[Source records]
(* ===== verification/Vss.v ===== *)
(** * Volume shadow copies (client/vss.c)

    The Windows calls are the script [ans]: [ans n] is what the n-th call
    answers, an HRESULT (negative: FAILED), or for [calloc], [LoadLibraryA] and
    [GetProcAddress] a pointer (0: NULL).  [async n] tells whether the call hands
    out an object (an asynchronous call its IVssAsync, [Next] a snapshot), [prop n]
    are the strings of a snapshot (original volume, device object, in narrow
    characters as the fields hold them, empty for NULL), [ident n] the identifier a
    call hands out, [systime n] what FileTimeToSystemTime makes of the creation
    time of a snapshot.  Every function
    threads the log of the calls with their answers, from which the resources
    still held can be read off. *)

From stdpp Require Import strings.
From S2P Require Import Prelude Json.

Definition VSS_MAX_VOLUMES : Z := 16.
Definition VSS_CTX_BACKUP : Z := 0.
Definition VSS_CTX_CLIENT_ACCESSIBLE : Z := 0x1d.
Definition VSS_VOLSNAP_ATTR_NO_WRITERS : Z := 0x10.
Definition RPC_E_CHANGED_MODE : Z := 0x80010106 - 2 ^ 32.

(** [VSS_ID] *)
Record guid := mk_guid { Data1 : Z; Data2 : Z; Data3 : Z; Data4 : list Z }.

#[export] Instance guid_eq_dec : EqDecision guid.
Proof. solve_decision. Defined.

(** [vss_snapshot_t] *)
Record vss_snapshot := mk_snap {
  sn_original_volume : list Z;
  sn_snapshot_path : list Z;
  sn_snapshot_id : guid;
  sn_valid : bool;
}.

(** [vss_context_t]; a null pointer is [None]. *)
Record vss_context := mk_vctx {
  vx_context : Z;
  vx_initialized : bool;
  vx_snapshot_set_started : bool;
}.

Inductive vcall :=
  | Calloc | Free | LoadLibrary | FreeLibrary | GetProc
  | CoInitialize | CoUninitialize
  | CreateComponents | Release
  | InitializeForBackup | SetContext (ctx : Z) | SetBackupState
  | GatherWriterMetadata | StartSnapshotSet | AddToSnapshotSet (volume : list Z)
  | PrepareForBackup | DoSnapshotSet | GetSnapshotProperties (id : guid) | FreeSnapshotProperties | BackupComplete
  | AsyncWait | AsyncRelease
  | Query | EnumNext | EnumRelease
  | DeleteSnapshots (id : option guid).

#[export] Instance vcall_eq_dec : EqDecision vcall.
Proof. solve_decision. Defined.

(** A call, its answer, and whether it handed out an object. *)
Definition vlog : Type := list (vcall * Z * bool).

Definition FAILED (hr : Z) : bool := hr <? 0.

Section Vss.
Context (ans : nat → Z) (async : nat → bool) (prop : nat → list Z * list Z) (ident : nat → guid).

(** The next call. *)
Definition call (c : vcall) (s : vlog) : Z * vlog := (ans (length s), s ++ [(c, ans (length s), false)]).

(** A call without an answer of interest. *)
Definition run (cs : list vcall) (s : vlog) : vlog := foldl (λ s c, (call c s).2) s cs.

(** A call that may hand out an object; only one that succeeds does. *)
Definition call_async (c : vcall) (s : vlog) : Z * bool * vlog :=
  let hr := ans (length s) in
  let a := negb (FAILED hr) && async (length s) in
  (hr, a, s ++ [(c, hr, a)]).
(** The text printed. *)
Definition system_check_print (r : syschk_result) : list Z :=
  nl ++ text "  System Environment Check" ++ nl ++ text "  ========================" ++ nl ++ nl ++
  (sr_items r ≫= item_line) ++
  nl ++ text "  Summary: " ++ print_int (sr_pass_count r) ++ text " pass, " ++ print_int (sr_warn_count r) ++
  text " warn, " ++ print_int (sr_fail_count r) ++ text " fail" ++ nl ++
  (if 0 <? sr_fail_count r then
     nl ++ text "  FAIL -- " ++ print_int (sr_fail_count r) ++ text " check(s) failed. Fix issues above before migration." ++ nl ++ nl
   else if 0 <? sr_warn_count r then
     nl ++ text "  WARN -- " ++ print_int (sr_warn_count r) ++ text " warning(s). Review before proceeding." ++ nl ++ nl
   else nl ++ text "  ALL PASS -- system is ready for migration." ++ nl ++ nl).

(** ** Other platforms *)

Definition check_admin_rights_posix (euid : Z) : Z * list Z :=
  if euid =? 0 then (SYSCHK_PASS, msg [text "running as root"])
  else (SYSCHK_FAIL, msg [text "NOT running as root  --  disk access requires root"]).

Definition check_windows_version_posix : Z * list Z := (SYSCHK_INFO, msg [text "not running on Windows"]).
Definition check_vss_service_posix : Z * list Z := (SYSCHK_INFO, msg [text "not applicable on this platform"]).
Definition check_disk_space_posix : Z * list Z := (SYSCHK_INFO, msg [text "disk space check not implemented for this platform"]).

Definition check_bios_mode_posix (efi : bool) : Z * list Z :=
  (SYSCHK_PASS, if efi then msg [text "UEFI firmware detected"] else msg [text "Legacy BIOS or unknown firmware"]).

(** ** Lemmas *)

Lemma count_severity_cons (p : Z → bool) it (l : list syschk_item) :
  len (filter (λ x, p (it_severity x) = true) (it :: l)) =
  (if p (it_severity it) then 1 else 0) + len (filter (λ x, p (it_severity x) = true) l).
Proof. rewrite filter_cons. repeat case_match; len_norm; (done || lia). Qed.

(** The items of a severity. *)
Definition of_severity (s : Z) (l : list syschk_item) : Z := len (filter (λ x, (it_severity x =? s) = true) l).

Lemma tally_all l : ∀ items p wn f rc,
  foldl tally (mk_result items p wn f, rc) l =
  (mk_result items (p + of_severity SYSCHK_PASS l) (wn + of_severity SYSCHK_WARN l) (f + of_severity SYSCHK_FAIL l),
   if 0 <? of_severity SYSCHK_FAIL l then -1 else rc).
Proof.
  induction l as [|it l IH]; intros; cbn [foldl tally]; [unfold of_severity; cbn; len_norm; f_equal; f_equal; lia|].
  unfold of_severity in *. rewrite !(count_severity_cons (λ s, s =? _)).
  set (np := len (filter _ l)) in *. assert (0 ≤ len (filter (λ x, (it_severity x =? SYSCHK_FAIL) = true) l)) by auto with g2c.
  unfold SYSCHK_PASS, SYSCHK_WARN, SYSCHK_FAIL in *.
  destruct (Z.eqb_spec (it_severity it) 0); [|destruct (Z.eqb_spec (it_severity it) 1); [|destruct (Z.eqb_spec (it_severity it) 2)]];
    rewrite IH; decide_tests; repeat case_test; try lia; f_equal; f_equal; lia.
Qed.

Lemma tally_rc items :
  (if 0 <? of_severity SYSCHK_FAIL items then -1 else 0) = 0 ↔ Forall (λ x, it_severity x ≠ SYSCHK_FAIL) items.
Proof.
  induction items as [|it items IH]; [done|]. unfold of_severity in *.
  rewrite (count_severity_cons (λ s, s =? _)), Forall_cons, <- IH.
  pose proof (len_nonneg (filter (λ x, (it_severity x =? SYSCHK_FAIL) = true) items)).
  destruct (Z.eqb_spec (it_severity it) SYSCHK_FAIL); repeat case_test; split; try lia; intuition.
Qed.

(** The scan counts the disks that open, and its text stays in the buffer. *)
Definition scan_ok (s : disk_scan) : Prop :=
  0 ≤ ds_pos s ∧ len (ds_detail s) = Z.min (ds_pos s) 511.

Lemma add_detail_ok piece s : scan_ok s →
  let '(detail, pos) := add_detail piece s in 0 ≤ pos ∧ len detail = Z.min pos 511.
Proof.
  intros [Hp Hl]. unfold add_detail. pose proof (len_nonneg piece). case_test; [|done].
  split; [lia|]. len_norm. rewrite Hl. lia.
Qed.

Lemma scan_disks_spec open vols : ∀ s, scan_ok s →
  let s' := foldl (scan_disk open) s vols in
  scan_ok s' ∧
  ds_accessible s' = ds_accessible s + len (filter (λ v, is_Some (open (vi_disk_path v))) vols) ∧
  ds_inaccessible s' = ds_inaccessible s + len (filter (λ v, open (vi_disk_path v) = None) vols).
Proof.
  induction vols as [|v vols IH]; intros s Hs; cbn [foldl]; [rewrite !filter_nil; len_norm; split; [done|lia]|].
  assert (Hok : scan_ok (scan_disk open s v)).
  { unfold scan_disk. destruct (open (vi_disk_path v)) as [size|]; [|done].
    pose proof (add_detail_ok (disk_text v size) s Hs). by destruct (add_detail (disk_text v size) s). }
  destruct (IH _ Hok) as (H1 & H2 & H3). split; [done|]. rewrite H2, H3. unfold scan_disk.
  destruct (open (vi_disk_path v)) as [size|] eqn:Ho.
  - destruct (add_detail (disk_text v size) s) as [d p]. cbn [ds_accessible ds_inaccessible].
    rewrite filter_cons_True by (rewrite Ho; by eexists). rewrite filter_cons_False by (by rewrite Ho). len_norm. lia.
  - cbn [ds_accessible ds_inaccessible].
    rewrite filter_cons_False by (rewrite Ho; by intros []). rewrite filter_cons_True by done. len_norm. lia.
Qed.

(** ** What lets a migration go ahead *)

Section Ready.
Context {W : Type} (E : denv W).

Definition version_ready (ntdll fn : bool) (vi : option (Z * Z * Z)) : Prop :=
  ∀ major minor build, ntdll = true → fn = true → vi = Some (major, minor, build) →
  10 ≤ major ∨ (major = 6 ∧ 1 ≤ minor).

Definition service_ready (scm svc : Z + unit) (status : Z + Z) : Prop :=
  scm = inr () → svc = inr () ∧ ∃ state, status = inr state.

Definition disks_ready (enumerated : list volume_info * Z) (open : list Z → option Z) : Prop :=
  enumerated.2 = 0 ∧ ∃ v, v ∈ enumerated.1 ∧ is_Some (open (vi_disk_path v)).

Definition space_ready (drive : list Z) (space : list Z → Z + Z * Z) : Prop :=
  ∀ free total, space drive = inr (free, total) → 1024 * 1024 * 1024 ≤ free.

(** viostor and netkvm are found. *)
Definition drivers_ready (driver_dir : option (list Z)) (w : W) : Prop :=
  driver_dir ≠ None → Forall (λ r, dr_name r ≠ string_bytes "qxldod" → dr_installed r ≠ 0) (driver_check_virtio E w).2.

Definition failed (c : Z * list Z) : Prop := c.1 = SYSCHK_FAIL.

(** [c] fails exactly when its condition does not hold. *)
Definition decides (c : Z * list Z) (P : Prop) : Prop := (failed c ∧ ¬ P) ∨ (¬ failed c ∧ P).

Lemma version_decides ntdll fn vi : decides (check_windows_version ntdll fn vi) (version_ready ntdll fn vi).
Proof.
  unfold check_windows_version, version_ready.
  destruct ntdll; cbn [negb]; [|by right; split; [|intros]]. destruct fn; cbn [negb]; [|by right; split; [|intros]].
  destruct vi as [[[major minor] build]|]; [|by right; split; [|intros]].
  destruct (Z.leb_spec 10 major).
  - right. split; [done|]. intros ??? _ _ [= <- <- <-]. by left.
  - destruct ((major =? 6) && (1 <=? minor)) eqn:Hm.
    + right. split; [done|]. intros ??? _ _ [= <- <- <-]. bool_to_prop. by right.
    + left. split; [done|]. intros Hv. specialize (Hv _ _ _ eq_refl eq_refl eq_refl). lia.
Qed.

Lemma service_decides scm svc status : decides (check_vss_service scm svc status) (service_ready scm svc status).
Proof.
  unfold check_vss_service, service_ready. destruct scm as [err|[]]; [by right|].
  destruct svc as [err|[]].
  { left. split; [done|]. intros H. by destruct (H eq_refl) as [? _]. }
  destruct status as [err|state].
  { left. split; [done|]. intros H. by destruct (H eq_refl) as [_ [? ?]]. }
  right. split; [repeat case_match; done|]. intros _. split; [done|]. by eexists.
Qed.

Lemma disks_decides enumerated open : decides (check_disks enumerated open) (disks_ready enumerated open).
Proof.
  unfold check_disks, disks_ready. destruct enumerated as [vols rc]. cbn [fst snd].
  destruct (negb (rc =? 0) || (len vols =? 0)) eqn:Hz.
  { left. split; [done|]. intros [-> (v & Hv & _)]. cbn in Hz. bool_to_prop. apply len_zero_nil in Hz as ->. by apply not_elem_of_nil in Hv. }
  bool_to_prop. pose proof (scan_disks_spec open vols (mk_scan 0 0 [] 0)) as (_ & Ha & Hi); [by split|].
  set (s := foldl (scan_disk open) (mk_scan 0 0 [] 0) vols) in *. cbn [ds_accessible ds_inaccessible] in *.
  assert (Hex : ∀ v, v ∈ vols → is_Some (open (vi_disk_path v)) → 0 < ds_accessible s).
  { intros v Hv Ho. rewrite Ha. destruct (filter _ vols) as [|x l] eqn:Ef; [|len_norm; pose proof (len_nonneg l); lia].
    assert (v ∈ filter (λ v, is_Some (open (vi_disk_path v))) vols) as Hin by (by apply list_elem_of_filter).
    rewrite Ef in Hin. by apply not_elem_of_nil in Hin. }
  assert (Hnone : 0 < ds_accessible s → ∃ v, v ∈ vols ∧ is_Some (open (vi_disk_path v))).
  { rewrite Ha. destruct (filter _ vols) as [|x l] eqn:Ef; [intros Hlt; exfalso; len_norm; lia|]. intros _. exists x.
    assert (x ∈ filter (λ v, is_Some (open (vi_disk_path v))) vols) as Hin by (rewrite Ef; set_solver).
    by apply list_elem_of_filter in Hin as []. }
  destruct (Z.eqb_spec (ds_inaccessible s) 0) as [Hi0|Hi0].
  - right. split; [done|]. split; [done|]. destruct vols as [|v vols]; [done|].
    exists v. split; [set_solver|]. destruct (open (vi_disk_path v)) eqn:Ho; [by eexists|].
    rewrite Hi0, filter_cons_True in Hi by done. len_norm. pose proof (len_nonneg (filter (λ v, open (vi_disk_path v) = None) vols)). lia.
  - destruct (Z.ltb_spec 0 (ds_accessible s)).
    + right. split; [done|]. by split; [|apply Hnone].
    + left. split; [done|]. intros [_ (v & Hv & Ho)]. specialize (Hex v Hv Ho). lia.
Qed.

### [PROBLEM STATEMENT]
Gather from the records above every line containing the string "guid".

### [REPLY TO THE TASK]
Record guid := mk_guid { Data1 : Z; Data2 : Z; Data3 : Z; Data4 : list Z }.
#[export] Instance guid_eq_dec : EqDecision guid.
  sn_snapshot_id : guid;
  | PrepareForBackup | DoSnapshotSet | GetSnapshotProperties (id : guid) | FreeSnapshotProperties | BackupComplete
  | DeleteSnapshots (id : option guid).
Context (ans : nat → Z) (async : nat → bool) (prop : nat → list Z * list Z) (ident : nat → guid).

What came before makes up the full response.